二人对视了一眼,姜梧宁匆忙移开,察觉到青年的目光一直落在自己身上,氛围愈发暧昧。
她清了清嗓子:“舅母应该在等,我先回去了。”
“好,”温淮砚抬起步伐,与她并肩,默默为她挡住炙热的阳光。
姜梧宁快步回到看台,舅母替她擦了擦鼻尖的汗:“阿宁累了吗?要不要回府?”
“回去吧,舅母,”姜梧宁点了点头,马球比赛看了三场下来她心底兴致已然少了很多,产生了想回家的心思。
“那好,我派人和你表兄说一声。”
姜梧宁回到府中,已经过了午膳时间。
但好在厨房一直给她们温着菜,她吃过后困乏一觉睡到下午才起。
身上的里衣松松垮垮,露出雪白肩颈的一角,她揉了揉眼睛,在床上坐了好一会才慢慢回过神来。
银翘进屋前来禀报:“小姐,大少爷来了,奴婢说您还在午睡,他在外头等了一会。”
“来了,”姜梧宁轻声回应,掀开被子下床,任由知春替她穿上衣裳。
姜梧宁迈开步子缓缓走至凉亭,沈策眼前的茶水已经换过两壶了。
她笑了一声,言语中满是歉意:“让表哥久等了,是阿宁不是。”
沈策不在意般摆摆手:“也没多久,我就在这坐了一儿,何况表妹你这院子风景挺好。”
他拿起手边的木盒放置他跟前:“送给你,表妹你拿着,要是不喜欢收起来放着也行。”
姜梧宁打开一看,是一对玉镯,她越看越熟悉,像是马球会上第一场比赛的奖品。
她疑惑问出声:“是马球会奖品吗?”
“正是,母亲不喜欢玉镯子,我也没有别的人可以送,表妹你收下,缺银子时还能换成钱。”
姜梧宁低头看着玉镯子沉思,今日温淮砚和表哥都送了她马球会上的奖品。
而且温淮砚还问她更喜欢簪子还是玉镯。
她心底发笑,脑海中思绪一闪而过,原来是这个缘故。
为了印证自己的想法,她把木盒合上,言笑晏晏:“表哥今日在球场上英姿飒爽,居然这般厉害,就是和队友配合得不太好。”
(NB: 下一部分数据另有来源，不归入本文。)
Lemma prepared_fields req cred profile amzDate :
  let p := header_prepared req cred profile amzDate in
  hr_Method p = hr_Method req ∧ hr_URL p = hr_URL req ∧ hr_Body p = hr_Body req.
Proof. unfold header_prepared, set_access_token. by repeat case_match. Qed.

Lemma payload_hash_body profile r1 r2 : hr_Body r1 = hr_Body r2 → payload_hash sha256 profile r1 = payload_hash sha256 profile r2.
Proof. intros E. unfold payload_hash, readRequestBodyHash. by rewrite E. Qed.

Lemma signAWSSigV4Header_prepared req cred profile amzDate dateStamp :
  let p := header_prepared req cred profile amzDate in
  signAWSSigV4Header sha256 hmacSHA256 EscapedPath req cred profile amzDate dateStamp =
  hr_set p "Authorization" (authorization profile dateStamp (canonicalHeaderBlock (hr_Header p) (u_Host (hr_URL p))).2
    (request_signature sha256 hmacSHA256 profile amzDate dateStamp
       (header_canonical EscapedPath p (payload_hash sha256 profile req)))).
Proof. done. Qed.

(** Preparing a signed request again changes nothing but the authorization header. *)
Lemma prepared_again req cred profile amzDate v :
  header_prepared (hr_set (header_prepared req cred profile amzDate) "Authorization" v) cred profile amzDate =
  header_prepared req cred profile amzDate.
Proof.
  unfold header_prepared. rewrite !(payload_hash_body profile (hr_set _ "X-Amz-Date" _) req) by (unfold set_access_token; by repeat case_match).
  generalize (payload_hash sha256 profile req). intros hash.
  assert (Hu : ∃ added : Header, ∀ r,
    set_access_token profile cred (let r := hr_set (hr_set r "X-Amz-Date" amzDate) "X-Amz-Content-Sha256" hash in
      if String.eqb (aw_SessionToken profile) "" then r else hr_set r "X-Amz-Security-Token" (aw_SessionToken profile)) =
    hr_with_header r (added ∪ hr_Header r)).
  { unfold set_access_token, hr_set, hr_with_header, Header_Set. repeat case_match; eexists; intros r; simpl; f_equal;
      rewrite <-(map_empty_union (hr_Header r)) at 1; rewrite !insert_union_l; reflexivity. }
  destruct Hu as [added Hu]. rewrite !Hu. unfold hr_with_header, hr_set, Header_Set, Header_Del; simpl. f_equal.
  apply map_eq; intros k. rewrite !lookup_union, !lookup_delete, lookup_insert, lookup_union, lookup_delete.
  destruct (added !! k), (hr_Header req !! k); repeat case_decide; done.
Qed.

(** C36: a request signed with AWS signature version 4 in header mode carries the signature of its own canonical form: whoever
    recomputes it over the request as sent, leaving out the authorization header, visiting the headers in any order, finds the
    signature and the list of signed headers that the authorization header states; and signing it again at the same time leaves it
    as it is.  The header names have to be distinct up to case. *)
Theorem sigv4_header_verifies (MR' : MapRange) req cred profile amzDate dateStamp :
  let r := signAWSSigV4Header (MR := MR) sha256 hmacSHA256 EscapedPath req cred profile amzDate dateStamp in
  distinct_names (hr_Header r) →
  Header_Get (hr_Header r) "Authorization" =
    authorization profile dateStamp (canonicalHeaderBlock (MR := MR') (hr_Header r) (u_Host (hr_URL r))).2
      (request_signature sha256 hmacSHA256 profile amzDate dateStamp
         (header_canonical (MR := MR') EscapedPath r (payload_hash sha256 profile r))) ∧
  signAWSSigV4Header (MR := MR) sha256 hmacSHA256 EscapedPath r cred profile amzDate dateStamp = r.
Proof.
  cbv zeta. rewrite (signAWSSigV4Header_prepared req), signAWSSigV4Header_prepared. cbv zeta. set (p := header_prepared req cred profile amzDate).
  set (w := authorization _ _ _ _). intros Hd. destruct (prepared_fields req cred profile amzDate) as (Hm & Hu & Hb). fold p in Hm, Hu, Hb.
  assert (Hblock : canonicalHeaderBlock (MR := MR') (hr_Header (hr_set p "Authorization" w)) (u_Host (hr_URL p)) =
    canonicalHeaderBlock (MR := MR) (hr_Header p) (u_Host (hr_URL p))).
  { apply canonicalHeaderBlock_agree; [done|]. intros k v Hk. unfold hr_set, hr_with_header. simpl.
    by rewrite Header_Set_other by (intros ->; by destruct Hk). }
  pose proof (prepared_again req cred profile amzDate w) as Hagain. fold p in Hagain.
  rewrite !Hagain, (payload_hash_body profile (hr_set p _ _) req) by done. unfold header_canonical.
  change (hr_URL (hr_set p "Authorization" w)) with (hr_URL p).
  rewrite Hblock, (canonicalQueryString_agree MR' MR). split; [|reflexivity].
  rewrite Header_Get_Set. reflexivity.
Qed.

(** The expiry of a signed query is between one second and a week, whatever the profile asks for. *)
Lemma query_expires_bounds profile : (1 ≤ query_expires profile ≤ 604800)%Z.
Proof. unfold query_expires, defaultAWSSigV4QueryExpiry. change (Z.quot (5 * Minute) Second) with 300%Z. repeat case_match; lia. Qed.
End sigv4_facts.

Lemma sigv4_header_verifies_witness :
  let MR := key_order_range in
  let profile := mkSigV4 "AKIA" "secret" "" "us-east-1" "execute-api" "header" 0 false "x-amz-access-token" in
  let req := mkHttpRequest "get" (mkURL "api.example.com" "/orders" "b=2&a=1" "") {[ "Accept" := ["text/json"] ]} None in
  let cred := mkActiveCredential "" "" "token" "" [] [] None false None ∅ in
  let r := signAWSSigV4Header (MR := MR) (λ s, "#" +:+ s) (λ k s, s) u_Path req cred profile "20250102T030405Z" "20250102" in
  distinct_names (hr_Header r) ∧
  Header_Get (hr_Header r) "Authorization" =
    authorization profile "20250102" "accept;host;x-amz-access-token;x-amz-content-sha256;x-amz-date"
      (request_signature (λ s, "#" +:+ s) (λ k s, s) profile "20250102T030405Z" "20250102"
         (header_canonical (MR := MR) u_Path r (payload_hash (λ s, "#" +:+ s) profile r))).
Proof.
  cbv zeta. assert (Hd : ∀ h : Header, bool_decide (NoDup (lowerTrim <$> (map_to_list h).*1)) = true → distinct_names h).
  { intros h Hh. apply distinct_names_list. exact (bool_decide_eq_true_1 _ Hh). }
  split; [apply Hd; vm_compute; reflexivity|].
  etransitivity; [apply (sigv4_header_verifies (MR := key_order_range) (λ s, "#" +:+ s) (λ k s, s) u_Path key_order_range)|].
  - apply Hd; vm_compute; reflexivity.
  - vm_compute. reflexivity.
Defined.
沈策爽朗一笑,浑身散发着喜悦:“那也没辙,温淮砚那小子我喊他一起他不愿意,我只能和别人临时凑合。”
“但不曾想没过多久他自己就下场了。”
“好在赢了比赛,”他嘿嘿一笑,总算没有在表妹面前丢人。
果然,姜梧宁嘴角情不自禁弯起:“表哥这么厉害,无论与什么队友比赛也一定能赢。”
沈策笑得更加开怀,整个人开始飘飘然:“阿宁真会夸人。”
二人喝了一会茶,沈策嘴角弧度才渐渐压下,见礼物送到后他站起身:“阿宁,表哥我还有些事,先走了,下次再带你出去玩。”
“好,”姜梧宁笑着应答。
等他离开后,姜梧宁把木盒交给银翘:“我暂时用不上,替我收起来。”
缓缓细抿完一杯茶,姜梧宁眼底闪过几分促狭,没想到温淮砚也有幼稚的一面。
想到他暗戳戳问话,明面是问更喜欢什么首饰,实则是他与表哥,她更喜欢哪一个。
姜梧宁对沈策只有兄妹之情并无他意,而且表哥性子单纯对她也是。
不自禁笑出声,姜梧宁生的好看,嘴边笑意融融,五官愈发明艳起来。
……
姜梧宁以为沈策说带她出府游玩只是随口一说,没想到来得这么快。
从马球会回来后过了两日,她刚从外祖父母院子拿出来,被他迎头叫住:“正正好,表妹下午得空吗?表哥带你去个好地方。”